Kassabova écrit qu'après la dissolution de l'Etat ottoman après les guerres balkaniques de 1912-1913, " Michel Pacha regagna la France où il recréa une Constantinople de style victorien dans sa ville natale sur la Cote d'Azur." Petite erreur car ce n'est pas à Sanary-sur-Mer, son village natal, qu'il s'établit mais à Tamaris, à La Seyne-sur-Mer dans le Var : " De cette pinède encore vierge, nous dit la notice Wikipedia, Michel Pacha fera une station touristique à la mode, une étape obligée pour la haute société de l'époque (dont George Sand et Frédéric Chopin). Il crée à partir du port du Manteau une navette maritime reliant Toulon par Saint Mandrier, dont les bateaux sont copiés sur ceux du détroit du Bosphore, lieu qu'il aimait tant. Puis tout cela va retomber dans l'oubli après la Seconde Guerre mondiale." Tout cela est bien beau, mais erroné en grande partie : George Sand est venu à Tamaris en 1861, non pas avec Chopin mais avec son fils Maurice et son compagnon Alexandre Manceau, et à cette date, Michel Pacha n'avait pas encore investi le lieu. Si l'on veut des détails, on lira avec profit l'excellente anthologie de Marianne et Gilles Miclon, En voyage avec George Sand (La Bouinotte, 2018).

"La maison que nous habitons est petite, mais très propre,et nous y sommes seuls dans un désert apparent. Personne n'y vient et personne n'y passe, mais, tout près de nous, il y a un petit port de mer appelé La Seyne.
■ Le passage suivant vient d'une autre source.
(** C2 as stated fails on the generic like route: the pair has no Like,
    the toggle creates it and reports [true], and the [likes_count] of the
    article it names is still 0, not 1. *)
Lemma generic_toggle_leaves_counter :
  let result := LikeToggleView_post Fixtures.alice_on_x 100 Fixtures.store0 in
  holds (likes Fixtures.store0) 1 7 "x-0001"%string = false /\
  holds (likes (store_of result)) 1 7 "x-0001"%string = true /\
  likes_count_of "x-0001" Fixtures.store0 = Some 0 /\
  likes_count_of "x-0001" (store_of result) <> Some (0 + 1).
Proof.
  simpl. split_ands; try reflexivity. discriminate.
Qed.

(** Where two like toggles in a row are a round trip.  On the generic
    endpoint, from every store: the liked status of the user and the
    number of Like rows of the target are as before.  On the like action
    of the news viewset, from "not liked": the status is "not liked"
    again and [likes_count] is back at its value. *)
Lemma double_like_round_trips :
  (forall request db u ct oid now now',
     resolves request db u ct oid ->
     wf_table (likes db) -> wf_table (dislikes db) ->
     let first := LikeToggleView_post request now db in
     let second := LikeToggleView_post request now' (store_of first) in
     holds (likes (store_of second)) u ct oid = holds (likes db) u ct oid /\
     count (for_target ct oid) (likes (store_of second))
       = count (for_target ct oid) (likes db) /\
     exists r1 r2,
       outcome_of first = inr r1 /\ outcome_of second = inr r2 /\
       applied r1 = Some (negb (holds (likes db) u ct oid)) /\
       applied r2 = Some (holds (likes db) u ct oid)) /\
  (forall request db u a now now',
     article_request_user request = Some u ->
     find (visible_to request) (news_articles db) = Some a ->
     NoDup (map article_id (news_articles db)) ->
     wf_table (likes db) ->
     0 <= likes_count a ->
     let ct := newsarticle_ct db in
     holds (likes db) u ct (article_id a) = false ->
     let first := NewsArticleViewSet_like request now db in
     let second := NewsArticleViewSet_like request now' (store_of first) in
     outcome_of first = inr (mkLikeResponse true (F_plus "likes_count" 1)) /\
     likes_count_of (article_id a) (store_of first) = Some (likes_count a + 1) /\
     outcome_of second = inr (mkLikeResponse false (F_minus "likes_count" 1)) /\
     holds (likes (store_of second)) u ct (article_id a) = false /\
     likes_count_of (article_id a) (store_of second) = Some (likes_count a) /\
     rows (likes (store_of second)) = rows (likes db)).
Proof.
  split.
  - intros. apply LikeToggleView_post_twice; auto.
  - intros request db u a now now' Hu Ha Hpk Wl H0 ct Hn first second.
    destruct (get_for_model_settles db) as (c & _ & Hc & Ec).
    destruct (settled_store_tables db) as (El & En & _).
    set (db' := store_of (ContentType_get_for_model "news" "newsarticle" db)) in *.
    assert (Er : first = NewsArticleViewSet_like request now db')
      by (apply (like_settled request now db u a); auto).
    unfold ct in *. rewrite <- Ec in *. rewrite <- El in Hn.
    destruct (NewsArticleViewSet_like_twice request db' u a c now now' Hu)
      as (H1 & H2 & H3 & H4 & H5 & H6 & H7); auto;
      try (rewrite En; auto); try (rewrite El; auto).
    subst second. rewrite Er. rewrite <- El. split_ands; auto.
Qed.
Qui est grand comme La Châtre et où notre factotum va s'approvisionner tous les matins. (...) Le pays environnant est à la fois riant et sauvage. Quant au climat, il est rude et superbe, varié et heurté comme le pays, des jours de pluie diluvienne, des vents d'est très rudes, des coups de soleil (j'en ai un sur le nez d'une belle couleur), des humidités suaves et chaudes, tout cela se succédant avec rapidité, et ne rendant guère malade, car avant-hier j'étais dans mon lit avec la fièvre, rhume, courbature et coup de soleil. (...)" Extrait d'une lettre adressée à Charles Duvernet, 24 février 1861, p. 430.

On voit bien qu'on est au plus loin de la station balnéaire pour la haute société. Autre sornette wikipedienne : on lit que Marius Michel fut administrateur des biens de Victor Hugo de 1851 à 1870, alors que le poète était en exil en Belgique puis dans les îles anglo-normandes. On se demande bien comment un marin alors très occupé par ses affaires orientales pouvait bien être en même temps administrateur de biens, d'autant plus que très lié, comme on l'a vu, à Napoléon III, on conçoit mal comment Hugo, l'ennemi mortel, aurait pu le choisir. Non, il y a peut-être une confusion avec le relieur Marius-Michel (1846-1925), qui s'appelait en réalité Henri-François-Victor Marius Michel, fils d'un doreur, Jean Michel (1821 - 1890), dit également Marius-Michel, qui travaillait pour les grands relieurs de l'époque.

Ceci dit, si on trouve des ouvrages de Hugo reliés par Marius Michel, je n'ai rien trouvé sur une possible administration de ses biens durant l'exil. Encore une fois, on peut douter qu'un relieur soit bien la personne compétente pour une telle mission. Le mystère reste donc entier sur l'origine de cette méprise.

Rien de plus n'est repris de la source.